§ Task requirements: Looking at the data below, count the lines that contain the string "behaviour". Write only the total.

§ Materials provided:

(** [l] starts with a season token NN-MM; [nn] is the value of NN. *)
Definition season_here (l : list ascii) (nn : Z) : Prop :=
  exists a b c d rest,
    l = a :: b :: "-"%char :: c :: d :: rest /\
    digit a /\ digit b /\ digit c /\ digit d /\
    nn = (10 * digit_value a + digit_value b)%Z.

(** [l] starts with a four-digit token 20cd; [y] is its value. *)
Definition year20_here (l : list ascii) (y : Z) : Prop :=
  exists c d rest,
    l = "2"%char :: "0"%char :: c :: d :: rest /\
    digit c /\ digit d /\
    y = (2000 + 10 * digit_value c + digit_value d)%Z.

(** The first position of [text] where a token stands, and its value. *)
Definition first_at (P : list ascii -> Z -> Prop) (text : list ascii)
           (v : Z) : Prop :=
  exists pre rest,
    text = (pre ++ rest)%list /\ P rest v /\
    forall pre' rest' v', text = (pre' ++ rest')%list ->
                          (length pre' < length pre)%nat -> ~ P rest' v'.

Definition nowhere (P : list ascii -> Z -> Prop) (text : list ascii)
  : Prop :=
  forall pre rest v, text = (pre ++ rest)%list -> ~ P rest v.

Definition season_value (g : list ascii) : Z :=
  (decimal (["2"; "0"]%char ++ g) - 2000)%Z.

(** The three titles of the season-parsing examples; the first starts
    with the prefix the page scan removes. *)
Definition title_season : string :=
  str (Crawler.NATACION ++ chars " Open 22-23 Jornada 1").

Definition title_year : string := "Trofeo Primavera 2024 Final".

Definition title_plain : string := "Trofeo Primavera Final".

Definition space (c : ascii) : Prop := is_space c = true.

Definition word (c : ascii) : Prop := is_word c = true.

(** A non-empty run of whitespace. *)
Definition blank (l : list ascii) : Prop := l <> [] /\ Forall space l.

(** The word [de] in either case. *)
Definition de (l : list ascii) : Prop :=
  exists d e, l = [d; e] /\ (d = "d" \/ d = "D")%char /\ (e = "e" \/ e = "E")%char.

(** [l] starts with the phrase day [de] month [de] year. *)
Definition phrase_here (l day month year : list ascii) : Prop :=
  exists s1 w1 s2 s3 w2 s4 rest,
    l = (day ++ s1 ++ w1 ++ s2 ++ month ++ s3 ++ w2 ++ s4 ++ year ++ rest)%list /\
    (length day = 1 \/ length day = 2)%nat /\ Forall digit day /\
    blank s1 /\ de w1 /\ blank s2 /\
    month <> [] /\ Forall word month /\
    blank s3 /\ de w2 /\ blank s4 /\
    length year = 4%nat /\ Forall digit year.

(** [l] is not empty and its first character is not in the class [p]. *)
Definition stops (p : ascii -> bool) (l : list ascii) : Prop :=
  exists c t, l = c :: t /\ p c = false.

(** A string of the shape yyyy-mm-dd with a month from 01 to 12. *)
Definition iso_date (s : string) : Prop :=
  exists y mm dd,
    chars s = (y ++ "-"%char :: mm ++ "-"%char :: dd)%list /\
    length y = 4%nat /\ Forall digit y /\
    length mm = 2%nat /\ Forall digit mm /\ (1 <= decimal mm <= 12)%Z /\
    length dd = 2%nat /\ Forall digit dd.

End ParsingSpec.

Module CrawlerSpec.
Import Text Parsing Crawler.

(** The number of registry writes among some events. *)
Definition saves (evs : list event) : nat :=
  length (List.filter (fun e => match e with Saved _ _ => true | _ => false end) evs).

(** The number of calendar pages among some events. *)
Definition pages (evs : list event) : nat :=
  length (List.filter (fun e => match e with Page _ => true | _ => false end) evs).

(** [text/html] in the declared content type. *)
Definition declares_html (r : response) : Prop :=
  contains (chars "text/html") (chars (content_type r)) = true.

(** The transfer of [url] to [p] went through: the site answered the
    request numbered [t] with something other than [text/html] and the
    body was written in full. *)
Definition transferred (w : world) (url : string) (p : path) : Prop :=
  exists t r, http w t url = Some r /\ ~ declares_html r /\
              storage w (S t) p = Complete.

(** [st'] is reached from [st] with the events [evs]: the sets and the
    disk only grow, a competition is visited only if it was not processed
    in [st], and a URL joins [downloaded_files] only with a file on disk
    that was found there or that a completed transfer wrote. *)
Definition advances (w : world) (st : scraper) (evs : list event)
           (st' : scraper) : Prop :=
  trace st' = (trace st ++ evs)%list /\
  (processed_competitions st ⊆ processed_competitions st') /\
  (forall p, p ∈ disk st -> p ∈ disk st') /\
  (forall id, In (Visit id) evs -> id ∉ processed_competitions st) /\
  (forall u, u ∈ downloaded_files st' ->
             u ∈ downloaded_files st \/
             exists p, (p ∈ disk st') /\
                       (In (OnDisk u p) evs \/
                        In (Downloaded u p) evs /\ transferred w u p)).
...
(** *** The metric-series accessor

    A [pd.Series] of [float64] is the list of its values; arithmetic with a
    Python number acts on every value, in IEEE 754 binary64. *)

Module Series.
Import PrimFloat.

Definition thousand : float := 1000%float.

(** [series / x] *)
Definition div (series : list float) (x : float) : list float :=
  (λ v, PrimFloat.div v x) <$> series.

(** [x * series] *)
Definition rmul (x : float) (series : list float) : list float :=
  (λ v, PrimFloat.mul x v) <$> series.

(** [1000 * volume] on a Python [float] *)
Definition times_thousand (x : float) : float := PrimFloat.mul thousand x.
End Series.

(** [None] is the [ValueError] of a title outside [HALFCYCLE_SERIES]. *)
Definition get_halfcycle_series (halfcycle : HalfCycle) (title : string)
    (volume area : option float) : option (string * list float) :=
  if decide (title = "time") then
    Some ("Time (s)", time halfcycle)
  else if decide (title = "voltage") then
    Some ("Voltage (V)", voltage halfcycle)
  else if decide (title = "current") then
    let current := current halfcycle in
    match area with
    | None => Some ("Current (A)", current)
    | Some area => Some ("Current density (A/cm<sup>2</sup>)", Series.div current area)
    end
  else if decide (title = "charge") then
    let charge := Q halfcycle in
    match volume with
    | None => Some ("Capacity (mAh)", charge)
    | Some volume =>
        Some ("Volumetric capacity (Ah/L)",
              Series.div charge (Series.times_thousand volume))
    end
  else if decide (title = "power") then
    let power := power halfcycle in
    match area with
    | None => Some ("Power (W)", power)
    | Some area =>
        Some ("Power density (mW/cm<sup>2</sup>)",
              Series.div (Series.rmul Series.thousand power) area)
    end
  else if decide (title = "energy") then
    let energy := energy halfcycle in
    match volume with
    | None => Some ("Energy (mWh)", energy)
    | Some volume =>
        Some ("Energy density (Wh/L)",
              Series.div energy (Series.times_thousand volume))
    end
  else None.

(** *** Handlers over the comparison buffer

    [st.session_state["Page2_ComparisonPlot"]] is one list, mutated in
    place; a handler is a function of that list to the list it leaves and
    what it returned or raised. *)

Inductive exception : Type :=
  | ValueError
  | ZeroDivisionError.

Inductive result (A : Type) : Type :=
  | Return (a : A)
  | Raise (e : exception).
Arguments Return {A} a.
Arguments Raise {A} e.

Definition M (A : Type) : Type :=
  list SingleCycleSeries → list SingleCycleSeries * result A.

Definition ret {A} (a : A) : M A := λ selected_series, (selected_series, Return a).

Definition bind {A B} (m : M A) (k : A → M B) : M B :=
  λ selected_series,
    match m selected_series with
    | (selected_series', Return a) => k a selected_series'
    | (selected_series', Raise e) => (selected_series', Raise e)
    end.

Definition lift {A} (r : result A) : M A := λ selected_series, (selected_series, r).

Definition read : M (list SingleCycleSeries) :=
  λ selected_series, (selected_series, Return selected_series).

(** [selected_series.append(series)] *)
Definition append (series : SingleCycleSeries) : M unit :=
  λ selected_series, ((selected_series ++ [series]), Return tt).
...
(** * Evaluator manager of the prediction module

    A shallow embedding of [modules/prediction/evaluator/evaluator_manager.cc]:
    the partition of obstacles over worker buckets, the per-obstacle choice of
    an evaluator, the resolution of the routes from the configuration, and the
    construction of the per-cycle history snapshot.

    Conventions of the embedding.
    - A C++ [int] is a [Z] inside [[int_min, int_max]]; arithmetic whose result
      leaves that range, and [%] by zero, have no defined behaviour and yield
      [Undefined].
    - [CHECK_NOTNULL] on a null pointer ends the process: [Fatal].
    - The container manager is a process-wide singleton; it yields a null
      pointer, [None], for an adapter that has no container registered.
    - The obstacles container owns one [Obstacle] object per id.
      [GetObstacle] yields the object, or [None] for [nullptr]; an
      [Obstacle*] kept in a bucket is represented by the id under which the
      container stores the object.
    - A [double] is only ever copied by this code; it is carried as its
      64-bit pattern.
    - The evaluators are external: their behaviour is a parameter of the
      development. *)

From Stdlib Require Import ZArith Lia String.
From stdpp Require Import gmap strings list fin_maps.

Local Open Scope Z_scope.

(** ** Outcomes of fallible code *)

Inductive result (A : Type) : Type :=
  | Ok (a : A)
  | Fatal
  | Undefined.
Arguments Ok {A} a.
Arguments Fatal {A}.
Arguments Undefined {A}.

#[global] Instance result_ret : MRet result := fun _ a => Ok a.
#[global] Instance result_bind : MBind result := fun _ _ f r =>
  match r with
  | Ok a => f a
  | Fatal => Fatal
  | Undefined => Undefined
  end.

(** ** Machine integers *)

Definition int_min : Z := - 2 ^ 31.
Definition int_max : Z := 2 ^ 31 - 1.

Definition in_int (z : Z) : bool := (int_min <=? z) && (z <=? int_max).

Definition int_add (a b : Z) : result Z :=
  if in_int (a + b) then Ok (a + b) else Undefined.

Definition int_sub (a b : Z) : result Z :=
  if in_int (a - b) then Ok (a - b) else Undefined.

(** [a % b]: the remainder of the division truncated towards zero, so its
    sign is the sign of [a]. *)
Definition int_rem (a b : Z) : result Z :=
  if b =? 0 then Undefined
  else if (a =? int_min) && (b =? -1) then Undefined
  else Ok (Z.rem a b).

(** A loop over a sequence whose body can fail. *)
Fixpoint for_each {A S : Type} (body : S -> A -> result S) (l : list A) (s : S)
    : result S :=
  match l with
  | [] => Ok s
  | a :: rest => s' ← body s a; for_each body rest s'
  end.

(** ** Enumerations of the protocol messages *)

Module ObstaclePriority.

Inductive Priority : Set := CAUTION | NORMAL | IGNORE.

§ Completed task: 2